Lyra subiu as escadas sonhadoramente. Isso parecia um sonho. Quer dizer que aquela vez que tinha caído da escada, e milagrosamente, ela não se machucou em nada, era magia que ela tinha feito? Quer dizer que quando sua saia rasgou na festa da Diane, mas quando ela foi olhar, não estava mais rasgada, era magia que ela tinha feito? Lyra começou a pensar em todas as coisas mágicas que ela já tinha feito. Então, só então, se convenceu inteiramente de que era uma bruxa, e que aquela mulher não estava mentindo, que aquilo não era uma pegadinha. E foi com esse pensamento que ela foi tomar banho.
- Lyra, amor, o jantar está pronto. Eu fiz sua comida preferida: lasanha, e torta de framboesa de sobremesa. – Disse a Sra. Blair, batendo na porta do quarto da filha.
- Já to indo, mamãe. Só estou contando para Anne todas as novidades. – Disse Lyra, que agora vestia uma camisola rosa na altura dos joelhos, com um robe de algodão branco com borboletas.

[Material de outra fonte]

Lemma pattern_body_run p m k start end_ maxbit s :
  pattern_space (mem8 s) start end_ maxbit k -> k <= 255 -> pattern_supported p m k ->
  exists m', match p with
             | R_PATTERN => create_r_pattern k m start end_
             | E_PATTERN => create_e_pattern k m start end_
             end s = Ok (tt, set_mem8 m' s) /\
    mapped m' start end_ /\
    (forall a, ~ (start <= a <= end_) -> m' !! a = mem8 s !! a) /\
    pattern_bits m' start end_ maxbit = created_bit p m k <$> seqZ 0 k.
Proof.
  intros [Hse Hmb Hlen Hmap] Hk Hsup. unfold pattern_len in Hlen.
  assert (forall m' (f : Z -> bool),
    (forall n, 0 <= n < 8 * (end_ - start + 1) -> bit_at m' start n = f n) ->
    pattern_bits m' start end_ maxbit = f <$> seqZ 0 k) as Hbits.
  { intros m' f Hf. unfold pattern_bits, pattern_len. rewrite Hlen.
    apply list_fmap_ext. intros i n Hi%lookup_seqZ. apply Hf. lia. }
  destruct p; cbn in Hsup.
  - destruct (create_r_pattern_run k m start end_ s) as (m' & Hr & Hm & Ho & Hb);
      try lia; [done|]. exists m'. eauto.
  - destruct (create_e_pattern_run k m start end_ s) as (m' & Hr & Hm & Ho & Hb);
      try lia; [done|]. exists m'. eauto.
Qed.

- Tudo bem. Só não demore muito. Vou falar com o seu pai agora sobre Hogwarts. – Falou por sua vez a Sra. Blair, sabendo que isso faria com que Lyra descesse imediatamente. Dito e feito. No mesmo instante, ela ouviu Lyra se levantar da escrivaninha e por as pantufas.
Quando Lyra entrou na sala de jantar, se deparou com a imagem de sempre. Seu pai tinha acabado de despir o paletó e a gravata, pendurando-os no encosto da cadeira. Danny Blair tinha cabelos pretos e olhos igüais aos de Lyra. Tinha um corpo atlético,e, na opinião de Lyra, era muito bonito.
- Oi filha. Trouxe aquela camiseta que vimos na loja aquele dia, sabe? Aquela que você amou. – Disse o Sr. Blair. Era incrível como ele mimava a filha!
- Oi, papai. Sério? Obrigada! Vou usar ela amanhã mesmo, quando a Sra. Meyer vier aqui! – Falou Lyra, sem medir direito as palavras. Isso resultou numa cara de ponto de interrogação no Sr. Blair.
- Quem é essa Sra. Meyer? – Disse ele, por fim.
- Querido, preciso lhe falar uma coisa que aconteceu hoje. Como anda sua pressão? – Perguntou Louise. Em seguida, contou-lhe tudo o que tinha acontecido.